Parlanse is used in Semantic Designs' powerful toolkit. Flow was used to make
a Spanner competitor, FoundationDB, that was good enough in some way for Apple
to buy & pull off the market. Pike was used to build Roxen server that had
significant advantages in its time period. A number of companies also used
LISP and REBOL for their advantages with at least one asking LispWorks to do a
real-time implementation for telecom or something. So, usually it pays to go
with a common, often-crappy language with its ecosystem. However, doing one's
own language with competitive edge does pay off at times. I think these days
one can just do a DSL in Racket or Haskell on top of main language to negate
benefits of _totally_ rolling own stuff.
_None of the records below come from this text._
(* ===== verification/RaftAcknowledged.v ===== *)
(** * What an acknowledgement promises

    [Replicate] starts one goroutine per peer and returns without an error once
    a majority of them reported a success.  This file follows the goroutines of
    one call: those of the peers are started right after the call's own, so that
    their position tells the peer; a success they report is an acknowledgement
    of the entry by that peer; and the count of the call is a count of different
    peers.  With the completeness of later leaders ([RaftCompleteness]) this
    gives the promise a client relies on. *)

From S2P Require Import Prelude RaftLog RaftNode RaftCluster RaftElection RaftReplication RaftCatchup RaftLogInvariant RaftTraces RaftLogMatching RaftCompleteness.

(** ** The shape of a node's goroutines *)

(** The call a goroutine works for. *)
Definition callOf (t : Thread) : option nat :=
  match t with
  | TReplicate c _ _ | TReplicateWait c _ _ _ | TAck c _ | TClient c _ _ _ | TCommit c _
  | TApplyStart (KClient c) | TApply (KClient c) _ => Some c
  | _ => None
  end.

Definition shape (n : Node) (k : nat) (t : Thread) : Prop :=
  match t with
  | TReplicate c p _ | TReplicateWait c p _ _ => (c < k)%nat /\ peers n !! (k - c - 1)%nat = Some p
  | TAck c _ => (c < k <= c + length (peers n))%nat
  | TClient c _ _ _ | TCommit c _ | TApplyStart (KClient c) | TApply (KClient c) _ => c = k
  | _ => True
  end.

Definition shape_ok (rt : Runtime) : Prop :=
  (forall k t, threads rt !! k = Some t -> shape (node rt) k t) /\
  (forall c r, (c, r) ∈ results rt -> (c < length (threads rt))%nat).

(** What one step does to the goroutines of a node: nothing, new ones at the
    end, or one transition of one goroutine. *)
Inductive threads_effect (self : string) (rt rt' : Runtime) (sent ms : list Message) : Prop :=
| T_spawn ts rs :
    threads rt' = threads rt ++ ts -> results rt' = results rt ++ rs ->
    (forall k t, ts !! k = Some t -> shape (node rt) (length (threads rt) + k)%nat t /\
       (forall c, callOf t = Some c -> c = length (threads rt))) ->
    (forall c r, (c, r) ∈ rs -> c = length (threads rt) /\ r <> None /\ ts <> []) ->
    threads_effect self rt rt' sent ms
| T_thread k c : threadStep self rt sent k c = Some (rt', ms) -> threads_effect self rt rt' sent ms.

Lemma T_same self rt rt' sent ms :
  threads rt' = threads rt -> results rt' = results rt -> threads_effect self rt rt' sent ms.
Proof.
  intros Ht Hr. apply (T_spawn _ _ _ _ _ [] []); rewrite ?app_nil_r; try done.
  intros c r Hin. by apply not_elem_of_nil in Hin.
Qed.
People got far with it, though.
Galois is on a roll with that in high-assurance systems with this as an
example:

[https://ivorylang.org/ivory-introduction.html](https://ivorylang.org/ivory-
introduction.html)

So, just some fun examples of homebrew for you in return. :)

------
amluto
> (*pointer).handle();

Eek! That is, indeed, unsafe.

But this shouldn't be messing with the entry asm at all. Just add your new
syscall to the syscall table, just like any other syscall.

------
jclulow
I wonder what makes AT&T assembly syntax "objectively crap".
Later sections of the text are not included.